La grotte « Mykolas » comme les inventeurs l’ont aussitôt appelée, avait alors fait
grand bruit dans le canton. Mais, par souci de protéger les lieux et de laisser
travailler les scientifiques en toute sérénité, les inventeurs ont su être remarquablement
discrets. Ils ont signalé dès le 21 novembre 2005 leur découverte aux services de
l’Etat compétents qui ont dès lors entamé le suivi archéologique approprié.
Norbert Aujoulat, le grand spécialiste de l’art pariétal au Centre National de Préhistoire
de Périgueux, ainsi que Nathalie Fourment et Olivier Ferrullo du Service régional
de l’Archéologie (DRAC Aquitaine) sont venus sur place le 7 décembre 2005 afin d’effectuer
des prélèvements d’os et de tessons de céramique, en présence des inventeurs. Fin
mars 2006, les datations au carbone 14, faites en Pologne, ont révélé ceci :
- Un des hommes dont on a retrouvé le squelette reposait là depuis déjà 5000 ans.
- L’un des quatre ou cinq autres s’y trouvait depuis seulement 3600 ans.
Ils ne se sont donc pas connus, mais cet endroit lui a été utilisé à 1400 ans d'intervalle
!
Un laps de temps considérable qui nous fait voyager de l’Âge du Cuivre jusqu’à l’Âge
du Bronze et qui questionne sur l’importance protohistorique de ce lieu (voir article sur la Protohistoire). Un lieu
captivant, il est vrai, au premier coup d’œil. Cette grotte ressemble
à une sorte de dolmen souterrain avec un plafond très plat et des parois convexes.

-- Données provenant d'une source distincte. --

(** * realtime-canvas: the stroke protocol of [server.ts] and the replica of [main.ts]

    The development embeds the message handler of the WebSocket authority
    ([src/server/src/server.ts]) and the message handler of the browser
    replica ([src/client/src/main.ts]) as pure state-passing functions, and
    proves the properties of the stroke life cycle (begin / add points / end),
    of per-user undo and redo, of clear and of the fan-out.

    Conventions of the embedding.
    - A JS array is a list in array order: [push] appends at the end and
      [find]/[findIndex] scan from the front.  The one exception is an undo
      stack, which the source only ever touches through [push] and [pop]: it is
      a list whose head is the top of the stack (the last array element).
    - A JS object used as a dictionary ([rooms], [userStacks]) is a [gmap]
      with string keys, which holds the object's own properties.  A lookup
      under a name the object does not own goes on to [Object.prototype]:
      [on_message] is the handler for names that are not inherited from
      there, and [listener] is the handler for every name, with the
      [TypeError]s the inherited names end in.
    - [removed?: boolean] is an [option bool]; [None] is the absent property.
      The source only ever tests it for truthiness.
    - Coordinates, timestamps and sizes are JS numbers the protocol never
      computes with; their type is a parameter, [number].
    - Socket objects live in a heap indexed by a connection number;
      [wss.clients] is the list of connection numbers in insertion order.
    - [crypto.randomUUID()] is an input of the handler: the identifier the
      call returns in this turn.
    - Every inbound message has the shape its TypeScript type [Msg] says.
      Canvas and DOM calls of the replica are outside the model, except
      that a listener which throws while drawing stops there. *)

From stdpp Require Import strings functions gmap fin_maps list.

(** What the undo stacks need to know of a stroke: its id, its author and
    whether it is tombstoned. *)
Abbreviation Key := (string * string * bool)%type.

Section Model.

Context {number : Type}.

(** ** Data model (server.ts, lines 5-30) *)

Record Point := mkPoint { point_x : number; point_y : number; point_t : number }.

Inductive Tool := pen | eraser.

Record Stroke := mkStroke {
  stroke_id : string;
  stroke_userId : string;
  stroke_color : string;
  stroke_size : number;
  stroke_tool : Tool;
  stroke_points : list Point;
  stroke_removed : option bool
}.

Inductive Msg :=
| msg_join_room (room userId : string)
| msg_begin_stroke (room color : string) (size : number) (tool : Tool)
| msg_add_points (room strokeId : string) (points : list Point)
| msg_end_stroke (room strokeId : string)
| msg_undo (room userId : string)
| msg_redo (room userId : string)
| msg_clear (room : string)
| msg_cursor (room userId : string) (x y : number).

Record RoomState := mkRoomState {
  strokes : list Stroke;
  userStacks : gmap string (list string)
}.

(** Outbound events, the objects handed to [JSON.stringify]. *)
Inductive Event :=
| ev_room_state (state : RoomState)
| ev_begin_stroke (stroke : Stroke)
| ev_add_points (strokeId : string) (points : list Point)
| ev_end_stroke (strokeId : string)
| ev_remove_stroke (strokeId : string)
| ev_restore_stroke (stroke : Stroke)
| ev_clear
| ev_cursor (userId : string) (x y : number).

(** ** Connections *)

Inductive ReadyState := CONNECTING | OPEN | CLOSING | CLOSED.

#[export] Instance ReadyState_eq_dec : EqDecision ReadyState.
Proof. solve_decision. Defined.

(** The fields the handler attaches to a socket object, and its state. *)
Record Socket := mkSocket {
  ws_room : string;
  ws_userId : string;
  ws_readyState : ReadyState
}.

Record Server := mkServer {
  rooms : gmap string RoomState;
  sockets : nat → Socket;
  clients : list nat
}.

(** One delivered frame: the receiving connection and the event. *)
Definition Frame : Type := nat * Event.

(** JS truthiness of the optional [removed] flag. *)
Definition truthy (r : option bool) : bool :=
  match r with Some true => true | _ => false end.

Definition set_removed (r : option bool) (s : Stroke) : Stroke :=
  mkStroke (stroke_id s) (stroke_userId s) (stroke_color s) (stroke_size s)
           (stroke_tool s) (stroke_points s) r.

(** [s.points.push(...pts)] *)
Definition push_points (pts : list Point) (s : Stroke) : Stroke :=
  mkStroke (stroke_id s) (stroke_userId s) (stroke_color s) (stroke_size s)
           (stroke_tool s) (stroke_points s ++ pts) (stroke_removed s).

(** The predicate of [strokes.find((st) => st.id === id && !st.removed)]. *)
Definition live_with_id (id : string) (st : Stroke) : Prop :=
  stroke_id st = id ∧ truthy (stroke_removed st) = false.

(** The predicate of [findIndex((st) => st.userId === userId && st.removed)]. *)
Definition removed_by (userId : string) (st : Stroke) : Prop :=
  stroke_userId st = userId ∧ truthy (stroke_removed st) = true.

#[export] Instance live_with_id_dec id st : Decision (live_with_id id st).
Proof. unfold live_with_id. apply _. Defined.

#[export] Instance removed_by_dec userId st : Decision (removed_by userId st).
Proof. unfold removed_by. apply _. Defined.

(** ** Room registry (server.ts, lines 32-37) *)

Definition empty_room : RoomState := mkRoomState [] ∅.

(** [getRoom] returns the room object and the registry, in which the room
    has been created when it was absent.  This is the function for a name
    [rooms] does not inherit; for an inherited name see [listener]. *)
Definition getRoom (room : string) (rs : gmap string RoomState)
  : RoomState * gmap string RoomState :=
  match rs !! room with
  | Some state => (state, rs)
  | None => (empty_room, <[room := empty_room]> rs)
  end.

(** ** Fan-out (server.ts, lines 42-48) *)

Definition is_recipient (sv : Server) (room : string) (except : option nat)
    (client : nat) : Prop :=
  ws_readyState (sockets sv client) = OPEN
  ∧ ws_room (sockets sv client) = room
  ∧ Some client ≠ except.

#[export] Instance is_recipient_dec sv room except client :
  Decision (is_recipient sv room except client).
Proof. unfold is_recipient. apply _. Defined.

Definition broadcast (sv : Server) (room : string) (data : Event)
    (except : option nat) : list Frame :=
  (λ client, (client, data)) <$> filter (is_recipient sv room except) (clients sv).

(** [ws.send(data)]: the [ws] library delivers a frame on an open socket and
    discards it on a closing or closed one. *)
Definition send (sv : Server) (ws : nat) (data : Event) : list Frame :=
  if decide (ws_readyState (sockets sv ws) = OPEN) then [(ws, data)] else [].

(** ** The cases of the handler's [switch] (server.ts, lines 74-140) *)

(** [(state.userStacks[userId] ||= []).push(id)], for a [userId] that is an
    own key of [userStacks] or is not inherited; see [listener] for the
    others. *)
Definition push_id (userId id : string) (stacks : gmap string (list string))
  : gmap string (list string) :=
  <[userId := id :: default [] (stacks !! userId)]> stacks.

(** case "begin_stroke", lines 76-88: the new room state and the stroke of
    the payload, [{ ...s, points: [] }], which is [s] itself. *)
Definition case_begin_stroke (id userId color : string) (size : number)
    (tool : Tool) (state : RoomState) : RoomState * Stroke :=
  let s := mkStroke id userId color size tool [] None in
  (mkRoomState (strokes state ++ [s]) (push_id userId id (userStacks state)), s).

(** case "add_points", lines 94-97: [None] is the early [return]; otherwise
    the new room state, [s.id] and the truncated batch [pts]. *)
Definition case_add_points (strokeId : string) (points : list Point)
    (state : RoomState) : option (RoomState * string * list Point) :=
  match list_find (live_with_id strokeId) (strokes state) with
  | None => None
  | Some (i, s) =>
      let pts := take 200 points in
      Some (mkRoomState (<[i := push_points pts s]> (strokes state))
                        (userStacks state),
            stroke_id s, pts)
  end.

Il continue de poser différentes questions :
- De quand datent les trois ou quatre autres squelettes ?
- Cet endroit a-t-il été un lieu de pratiques funéraires ?
Une chose est certaine : ce lieu a beaucoup à nous apprendre sur le mode de vie
de nos ancêtres de cette période, le Néolithique, qui voit apparaître les débuts
de la métallurgie.
L’homme, jusqu’alors nomade, vient de se sédentariser et de goûter aux joies de
l’agriculture. Cette période appelée Protohistoire est assez méconnue et reste quasi
absente des manuels d’histoire. C’est pourtant à ce moment là qu’ont germé en Europe
les premières civilisations paysannes, celles qui ont façonné les usages et les
paysages qui nous sont familiers.
Une équipe de chercheurs, intéressés par cette découverte, sont en
train d’étudier la possibilité de faire des fouilles dans la grotte Mykolas l’année
prochaine. L'opération projetée associera le Laboratoire d'Anthropologie de Bordeaux, le Musée National
de Préhistoire, le Service Régional de l’Archéologie et les inventeurs, comme nous l’a indiqué monsieur Dany Barraud, conservateur régional de
l’Archéologie.
Un grand espoir pour les inventeurs qui seraient partie prenante dans cette nouvelle
plongée au cœur de l’histoire de l’humanité.
Sophie CATTOIRE
Eric Castang et Jean-Michel Degeix sont membres du club G3S —
Groupe Spéléologique, Scientifique et Sportif — basé à Périgueux et membre de l'A.O.L (Association des
Oeuvres Laïques), section spéléologie. Ce club existe
depuis trente ans et contribue à dresser la carte du milieu souterrain avec l’ambition
de le protéger. C’est ainsi, par exemple, que lors des plongées dans les nappes
d’eaux souterraines, les traces de pollution peuvent être signalées. Le G3S effectue
de nombreuses prospections en Périgord et organise aussi des expéditions à l’étranger.
Nous remercions monsieur Dany Barraud, Conservateur Régional de l’Archéologie, pour
avoir supervisé cet article et l’ensemble des photos et reportages vidéo qui l'accompagnent
et avoir autorisé leurs publications.